A Spatial Multi-Bit Sub-1-V Time-Domain Matrix Multiplier Interface for Approximate Computing in 65-nm CMOS


Abstract:

Large-scale parallel implementation of matrix multiply and accumulate (MAC) core poses significant energy and area constraints in analog voltage domain under reduced supp...Show More

Abstract:

Large-scale parallel implementation of matrix multiply and accumulate (MAC) core poses significant energy and area constraints in analog voltage domain under reduced supply voltage. A spatial multi-bit sub-1-V time-domain matrix multiplier interface is presented using multi-bit back-gate-driven delay elements as a scalable alternative for various approximate computing applications. A single-chip solution is demonstrated for two application modes: a high-throughput digitally driven mode for acceleration and a low-energy analog front-end mode for sensing. In accelerate mode, the system achieves an aggregate throughput of 21.6 GMAC/s with 9 TOPS/W energy efficiency. In sense mode, the system exhibits an energy efficiency of 55.3 TOPS/W for classification purpose.
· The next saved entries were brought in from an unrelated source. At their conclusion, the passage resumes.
(* ===== verification/NamedSems.v ===== *)
(** * Named semaphores: the table and the kernel around it ([Kernel/semaphores/sharedSemaphores.c])

    Which operations leave the table of the named semaphores alone, the invariant of the table,
    and what opening, closing, waiting and posting by name do to it and to the kernel. *)

From S2P Require Import Prelude MemoryManager CircularBuffer KState ProcTable Semaphore Pipe Process KernelInv KernelCheck Descriptors.
From S2P Require Import Scheduler LifeCycle Creation Channels Syscall Steady.
Import ProcTable Semaphore SharedSemaphores Pipe FileAccess Process KernelInv KernelCheck Descriptors Scheduler.
Import LifeCycle Creation Channels Syscall Steady.

Module NamedSems.

(** ** The operations that leave the table alone *)

Definition same_names (s s' : kst) : Prop := sharedTable s' = sharedTable s ∧ tableLock s' = tableLock s.

(** Wherever a run ends or gives up the processor, the table and its lock are as before. *)
Definition spares {A} (m : K A) : Prop := ∀ s,
  match m s with KDone s' _ | KSwitch s' _ => same_names s s' | _ => True end.

Lemma spares_ret {A} (a : A) : spares (mret a).
Proof. done. Qed.
Lemma spares_mod f : (∀ s, same_names s (f s)) → spares (kmod f).
Proof. intros H s. apply H. Qed.
Lemma spares_get : spares kget.
Proof. done. Qed.
Lemma spares_switch : spares kswitch.
Proof. done. Qed.
Lemma spares_fault {A} : spares (A := A) kfault.
Proof. done. Qed.
Lemma spares_hang {A} : spares (A := A) khang.
Proof. done. Qed.
Lemma spares_fuel {A} : spares (A := A) kfuel.
Proof. done. Qed.
Lemma spares_load {A} (store : kst → gmap Z A) p : spares (kload store p).
Proof. intros s. unfold kload. by destruct (store s !! p). Qed.
Lemma spares_bind {A B} (m : K A) (f : A → K B) : spares m → (∀ a, spares (f a)) → spares (m ≫= f).
Proof.
  intros Hm Hf s. specialize (Hm s). rewrite kbind_eq. destruct (m s) as [s1 a| | | |s1 k]; cbn [kbind]; try done.
  specialize (Hf a s1). destruct Hm as [E1 E2].
  destruct (f a s1); try done; destruct Hf as [F1 F2]; split; congruence.
Qed.
Lemma spares_alloc n : spares (kalloc n).
Proof. intros s. unfold kalloc. by destruct (k_mem s) as [|[] ?]. Qed.

Create HintDb spares discriminated.
#[export] Hint Resolve spares_ret spares_get spares_switch spares_load spares_alloc spares_fault spares_hang spares_fuel : spares.
#[export] Hint Extern 1 (spares (kmod _)) => apply spares_mod; intros s; split; reflexivity : spares.

(** The sequences, the tests, what the database knows and the operations it unfolds. *)
Ltac spare :=
  repeat first
    [ progress eauto 2 with spares nocore
    | apply spares_bind; [|intros ?]
    | match goal with
      | |- spares (if ?b then _ else _) => destruct b
      | |- spares (match ?x with _ => _ end) => destruct x
      end
    | progress cbv beta zeta
    | progress autounfold with spares ].

#[export] Hint Unfold kstore_sem kstore_pipe kstore_file kstore_proc kfree_sem kfree_pipe kfree_file kfree_proc
  q_enqueue q_new : spares.
#[export] Hint Unfold proc getRSP setRSP getPID getPPID setPPID getState setState setPriority hasQuantums useQuantum
  resetQuantums slot getCurrentPID setCurrentBlocked enqueue_ready setBlocked setReady setPriorityOnPID addToFG
  removeFromFG getProcessInfo : spares.
#[export] Hint Unfold ACQUIRE RELEASE newSemaphore semWait semPost semTryWait freeSemaphore : spares.
#[export] Hint Unfold pipe freePipe newPipe addPipeRef addPipeWriter removePipeRef forceReadersWakeUp removePipeWriter
  file newFileAccess freeFileAccess addFileRef removeFileRef cloneFile : spares.
#[export] Hint Unfold deepCopyArgv newProcess freeProcess getStackMisalignment enqueue_child addChild removeChild
  isOpenFd getFd openFd addFd closeFd dupFd reopenFd closeAllFDs copyFdTable : spares.
#[export] Hint Unfold push prepareStack startNewProcessWithPid startNewProcess startNewProcessWithFds reapProcess
  enqueue_terminated transferOrphanChildren notifyTermination closeFdsOf finish_process terminateProcess
  addCurrentFd closeCurrentFd dupCurrentFd reopenCurrentFd getNextPID dispatch schedule : spares.
#[export] Hint Unfold ret64 sysGetpid sysCreateProcess sysKill sysNice sysBlock sysUnblock sysYield sysPs sysExit
  free_if sysPipe sysClose sysDup sysReopen sysCreateProcessFds sysForeground sysGetMaxProcesses sysGetProcessesCount : spares.
(* ===== verification/Font.v ===== *)
(** * The 8 by 16 font of the video driver ([font] of [Kernel/Drivers/videoDriver.c])

    Sixteen bytes per character, a bit per pixel, for the 128 characters of ASCII. *)

From S2P Require Import Prelude.

Definition font : list Z := [
    0; 0; 0; 0; 0; 0; 0; 0; 0; 0; 0; 0; 0; 0; 0; 0;
    0; 0; 126; 129; 165; 129; 129; 189; 153; 129; 129; 126; 0; 0; 0; 0;
    0; 0; 126; 255; 219; 255; 255; 195; 231; 255; 255; 126; 0; 0; 0; 0;
    0; 0; 0; 0; 108; 254; 254; 254; 254; 124; 56; 16; 0; 0; 0; 0;
    0; 0; 0; 0; 16; 56; 124; 254; 124; 56; 16; 0; 0; 0; 0; 0;
    0; 0; 0; 24; 60; 60; 231; 231; 231; 24; 24; 60; 0; 0; 0; 0;
    0; 0; 0; 24; 60; 126; 255; 255; 126; 24; 24; 60; 0; 0; 0; 0;
    0; 0; 0; 0; 0; 0; 24; 60; 60; 24; 0; 0; 0; 0; 0; 0;
    255; 255; 255; 255; 255; 255; 231; 195; 195; 231; 255; 255; 255; 255; 255; 255;
    0; 0; 0; 0; 0; 60; 102; 66; 66; 102; 60; 0; 0; 0; 0; 0;
    255; 255; 255; 255; 255; 195; 153; 189; 189; 153; 195; 255; 255; 255; 255; 255;
    0; 0; 30; 14; 26; 50; 120; 204; 204; 204; 204; 120; 0; 0; 0; 0;
    0; 0; 60; 102; 102; 102; 102; 60; 24; 126; 24; 24; 0; 0; 0; 0;
    0; 0; 63; 51; 63; 48; 48; 48; 48; 112; 240; 224; 0; 0; 0; 0;
    0; 0; 127; 99; 127; 99; 99; 99; 99; 103; 231; 230; 192; 0; 0; 0;
    0; 0; 0; 24; 24; 219; 60; 231; 60; 219; 24; 24; 0; 0; 0; 0;
    0; 128; 192; 224; 240; 248; 254; 248; 240; 224; 192; 128; 0; 0; 0; 0;
    0; 2; 6; 14; 30; 62; 254; 62; 30; 14; 6; 2; 0; 0; 0; 0;
    0; 0; 24; 60; 126; 24; 24; 24; 126; 60; 24; 0; 0; 0; 0; 0;
    0; 0; 102; 102; 102; 102; 102; 102; 102; 0; 102; 102; 0; 0; 0; 0;
    0; 0; 127; 219; 219; 219; 123; 27; 27; 27; 27; 27; 0; 0; 0; 0;
    0; 124; 198; 96; 56; 108; 198; 198; 108; 56; 12; 198; 124; 0; 0; 0;
    0; 0; 0; 0; 0; 0; 0; 0; 254; 254; 254; 254; 0; 0; 0; 0;
    0; 0; 24; 60; 126; 24; 24; 24; 126; 60; 24; 126; 0; 0; 0; 0;
    0; 0; 24; 60; 126; 24; 24; 24; 24; 24; 24; 24; 0; 0; 0; 0;
    0; 0; 24; 24; 24; 24; 24; 24; 24; 126; 60; 24; 0; 0; 0; 0;
    0; 0; 0; 0; 0; 24; 12; 254; 12; 24; 0; 0; 0; 0; 0; 0;
    0; 0; 0; 0; 0; 48; 96; 254; 96; 48; 0; 0; 0; 0; 0; 0;
    0; 0; 0; 0; 0; 0; 192; 192; 192; 254; 0; 0; 0; 0; 0; 0;
    0; 0; 0; 0; 0; 40; 108; 254; 108; 40; 0; 0; 0; 0; 0; 0;
    0; 0; 0; 0; 16; 56; 56; 124; 124; 254; 254; 0; 0; 0; 0; 0;
    0; 0; 0; 0; 254; 254; 124; 124; 56; 56; 16; 0; 0; 0; 0; 0;
    0; 0; 0; 0; 0; 0; 0; 0; 0; 0; 0; 0; 0; 0; 0; 0;
    0; 0; 24; 60; 60; 60; 24; 24; 24; 0; 24; 24; 0; 0; 0; 0;
    0; 102; 102; 102; 36; 0; 0; 0; 0; 0; 0; 0; 0; 0; 0; 0;
    0; 0; 0; 108; 108; 254; 108; 108; 108; 254; 108; 108; 0; 0; 0; 0;
    24; 24; 124; 198; 194; 192; 124; 6; 6; 134; 198; 124; 24; 24; 0; 0;
    0; 0; 0; 0; 194; 198; 12; 24; 48; 96; 198; 134; 0; 0; 0; 0;
    0; 0; 56; 108; 108; 56; 118; 220; 204; 204; 204; 118; 0; 0; 0; 0;
    0; 48; 48; 48; 96; 0; 0; 0; 0; 0; 0; 0; 0; 0; 0; 0;
    0; 0; 12; 24; 48; 48; 48; 48; 48; 48; 24; 12; 0; 0; 0; 0;
    0; 0; 48; 24; 12; 12; 12; 12; 12; 12; 24; 48; 0; 0; 0; 0;
    0; 0; 0; 0; 0; 102; 60; 255; 60; 102; 0; 0; 0; 0; 0; 0;
    0; 0; 0; 0; 0; 24; 24; 126; 24; 24; 0; 0; 0; 0; 0; 0;
    0; 0; 0; 0; 0; 0; 0; 0; 0; 24; 24; 24; 48; 0; 0; 0;
    0; 0; 0; 0; 0; 0; 0; 254; 0; 0; 0; 0; 0; 0; 0; 0;
    0; 0; 0; 0; 0; 0; 0; 0; 0; 0; 24; 24; 0; 0; 0; 0;
    0; 0; 0; 0; 2; 6; 12; 24; 48; 96; 192; 128; 0; 0; 0; 0;
    0; 0; 56; 108; 198; 198; 214; 214; 198; 198; 108; 56; 0; 0; 0; 0;
    0; 0; 24; 56; 120; 24; 24; 24; 24; 24; 24; 126; 0; 0; 0; 0;
    0; 0; 124; 198; 6; 12; 24; 48; 96; 192; 198; 254; 0; 0; 0; 0;
    0; 0; 124; 198; 6; 6; 60; 6; 6; 6; 198; 124; 0; 0; 0; 0;
    0; 0; 12; 28; 60; 108; 204; 254; 12; 12; 12; 30; 0; 0; 0; 0;
    0; 0; 254; 192; 192; 192; 252; 6; 6; 6; 198; 124; 0; 0; 0; 0;
    0; 0; 56; 96; 192; 192; 252; 198; 198; 198; 198; 124; 0; 0; 0; 0;
    0; 0; 254; 198; 6; 6; 12; 24; 48; 48; 48; 48; 0; 0; 0; 0;
    0; 0; 124; 198; 198; 198; 124; 198; 198; 198; 198; 124; 0; 0; 0; 0;
    0; 0; 124; 198; 198; 198; 126; 6; 6; 6; 12; 120; 0; 0; 0; 0;
    0; 0; 0; 0; 24; 24; 0; 0; 0; 24; 24; 0; 0; 0; 0; 0;
    0; 0; 0; 0; 24; 24; 0; 0; 0; 24; 24; 48; 0; 0; 0; 0;
    0; 0; 0; 6; 12; 24; 48; 96; 48; 24; 12; 6; 0; 0; 0; 0;
    0; 0; 0; 0; 0; 126; 0; 0; 126; 0; 0; 0; 0; 0; 0; 0;
    0; 0; 0; 96; 48; 24; 12; 6; 12; 24; 48; 96; 0; 0; 0; 0;
    0; 0; 124; 198; 198; 12; 24; 24; 24; 0; 24; 24; 0; 0; 0; 0;
    0; 0; 0; 124; 198; 198; 222; 222; 222; 220; 192; 124; 0; 0; 0; 0;
    0; 0; 16; 56; 108; 198; 198; 254; 198; 198; 198; 198; 0; 0; 0; 0;
    0; 0; 252; 102; 102; 102; 124; 102; 102; 102; 102; 252; 0; 0; 0; 0;
    0; 0; 60; 102; 194; 192; 192; 192; 192; 194; 102; 60; 0; 0; 0; 0;
    0; 0; 248; 108; 102; 102; 102; 102; 102; 102; 108; 248; 0; 0; 0; 0;
    0; 0; 254; 102; 98; 104; 120; 104; 96; 98; 102; 254; 0; 0; 0; 0;
    0; 0; 254; 102; 98; 104; 120; 104; 96; 96; 96; 240; 0; 0; 0; 0;
    0; 0; 60; 102; 194; 192; 192; 222; 198; 198; 102; 58; 0; 0; 0; 0;
    0; 0; 198; 198; 198; 198; 254; 198; 198; 198; 198; 198; 0; 0; 0; 0;
    0; 0; 60; 24; 24; 24; 24; 24; 24; 24; 24; 60; 0; 0; 0; 0;
    0; 0; 30; 12; 12; 12; 12; 12; 204; 204; 204; 120; 0; 0; 0; 0;
    0; 0; 230; 102; 102; 108; 120; 120; 108; 102; 102; 230; 0; 0; 0; 0;
    0; 0; 240; 96; 96; 96; 96; 96; 96; 98; 102; 254; 0; 0; 0; 0;
    0; 0; 198; 238; 254; 254; 214; 198; 198; 198; 198; 198; 0; 0; 0; 0;
    0; 0; 198; 230; 246; 254; 222; 206; 198; 198; 198; 198; 0; 0; 0; 0;
    0; 0; 124; 198; 198; 198; 198; 198; 198; 198; 198; 124; 0; 0; 0; 0;
    0; 0; 252; 102; 102; 102; 124; 96; 96; 96; 96; 240; 0; 0; 0; 0;
    0; 0; 124; 198; 198; 198; 198; 198; 198; 214; 222; 124; 12; 14; 0; 0;
    0; 0; 252; 102; 102; 102; 124; 108; 102; 102; 102; 230; 0; 0; 0; 0;
    0; 0; 124; 198; 198; 96; 56; 12; 6; 198; 198; 124; 0; 0; 0; 0;
    0; 0; 126; 126; 90; 24; 24; 24; 24; 24; 24; 60; 0; 0; 0; 0;
    0; 0; 198; 198; 198; 198; 198; 198; 198; 198; 198; 124; 0; 0; 0; 0;
    0; 0; 198; 198; 198; 198; 198; 198; 198; 108; 56; 16; 0; 0; 0; 0;
    0; 0; 198; 198; 198; 198; 214; 214; 214; 254; 238; 108; 0; 0; 0; 0;
    0; 0; 198; 198; 108; 124; 56; 56; 124; 108; 198; 198; 0; 0; 0; 0;
    0; 0; 102; 102; 102; 102; 60; 24; 24; 24; 24; 60; 0; 0; 0; 0;
    0; 0; 254; 198; 134; 12; 24; 48; 96; 194; 198; 254; 0; 0; 0; 0;
    0; 0; 60; 48; 48; 48; 48; 48; 48; 48; 48; 60; 0; 0; 0; 0;
    0; 0; 0; 128; 192; 224; 112; 56; 28; 14; 6; 2; 0; 0; 0; 0;
    0; 0; 60; 12; 12; 12; 12; 12; 12; 12; 12; 60; 0; 0; 0; 0;
    16; 56; 108; 198; 0; 0; 0; 0; 0; 0; 0; 0; 0; 0; 0; 0;
    0; 0; 0; 0; 0; 0; 0; 0; 0; 0; 0; 0; 0; 255; 0; 0;
    48; 48; 24; 0; 0; 0; 0; 0; 0; 0; 0; 0; 0; 0; 0; 0;
    0; 0; 0; 0; 0; 120; 12; 124; 204; 204; 204; 118; 0; 0; 0; 0;
    0; 0; 224; 96; 96; 120; 108; 102; 102; 102; 102; 124; 0; 0; 0; 0;
    0; 0; 0; 0; 0; 124; 198; 192; 192; 192; 198; 124; 0; 0; 0; 0;
    0; 0; 28; 12; 12; 60; 108; 204; 204; 204; 204; 118; 0; 0; 0; 0;
    0; 0; 0; 0; 0; 124; 198; 254; 192; 192; 198; 124; 0; 0; 0; 0;
    0; 0; 56; 108; 100; 96; 240; 96; 96; 96; 96; 240; 0; 0; 0; 0;
    0; 0; 0; 0; 0; 118; 204; 204; 204; 204; 204; 124; 12; 204; 120; 0;
    0; 0; 224; 96; 96; 108; 118; 102; 102; 102; 102; 230; 0; 0; 0; 0;
    0; 0; 24; 24; 0; 56; 24; 24; 24; 24; 24; 60; 0; 0; 0; 0;
    0; 0; 6; 6; 0; 14; 6; 6; 6; 6; 6; 6; 102; 102; 60; 0;
    0; 0; 224; 96; 96; 102; 108; 120; 120; 108; 102; 230; 0; 0; 0; 0;
    0; 0; 56; 24; 24; 24; 24; 24; 24; 24; 24; 60; 0; 0; 0; 0;
    0; 0; 0; 0; 0; 236; 254; 214; 214; 214; 214; 198; 0; 0; 0; 0;
    0; 0; 0; 0; 0; 220; 102; 102; 102; 102; 102; 102; 0; 0; 0; 0;
    0; 0; 0; 0; 0; 124; 198; 198; 198; 198; 198; 124; 0; 0; 0; 0;
    0; 0; 0; 0; 0; 220; 102; 102; 102; 102; 102; 124; 96; 96; 240; 0;
    0; 0; 0; 0; 0; 118; 204; 204; 204; 204; 204; 124; 12; 12; 30; 0;
    0; 0; 0; 0; 0; 220; 118; 102; 96; 96; 96; 240; 0; 0; 0; 0;
    0; 0; 0; 0; 0; 124; 198; 96; 56; 12; 198; 124; 0; 0; 0; 0;
    0; 0; 16; 48; 48; 252; 48; 48; 48; 48; 54; 28; 0; 0; 0; 0;
    0; 0; 0; 0; 0; 204; 204; 204; 204; 204; 204; 118; 0; 0; 0; 0;
    0; 0; 0; 0; 0; 102; 102; 102; 102; 102; 60; 24; 0; 0; 0; 0;
    0; 0; 0; 0; 0; 198; 198; 214; 214; 214; 254; 108; 0; 0; 0; 0;
    0; 0; 0; 0; 0; 198; 108; 56; 56; 56; 108; 198; 0; 0; 0; 0;
    0; 0; 0; 0; 0; 198; 198; 198; 198; 198; 198; 126; 6; 12; 248; 0;
    0; 0; 0; 0; 0; 254; 204; 24; 48; 96; 198; 254; 0; 0; 0; 0;
    0; 0; 14; 24; 24; 24; 112; 24; 24; 24; 24; 14; 0; 0; 0; 0;
    0; 0; 24; 24; 24; 24; 0; 24; 24; 24; 24; 24; 0; 0; 0; 0;
    0; 0; 112; 24; 24; 24; 14; 24; 24; 24; 24; 112; 0; 0; 0; 0;
    0; 0; 118; 220; 0; 0; 0; 0; 0; 0; 0; 0; 0; 0; 0; 0;
    0; 0; 0; 0; 0; 0; 0; 0; 0; 0; 0; 0; 0; 0; 0; 0
].

Lemma font_length : length font = 2048%nat.
Proof. reflexivity. Qed.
The proposed architecture utilizes 16-parallel 6-bit input vectors to perform matrix MAC computations using time-domain signal processing with 3-bit resistive weights at a sub-1-V supply of 0.7 V. An integrated speculative time-to-digital converter (is employed for 6-bit time-domain quantization with an on-chip mismatch calibration scheme. The prototype is fabricated in 65-nm CMOS technology and occupies an active area of 0.04 mm2. The system performs image recognition of handwritten digits using a machine learning scheme and demonstrates an average classification accuracy of 84.3% on the MNIST dataset. The resultant energy per MAC computation in the proposed spatial architecture is about 15× lower than a digital CMOS combinational logic-based parallel-tree MAC.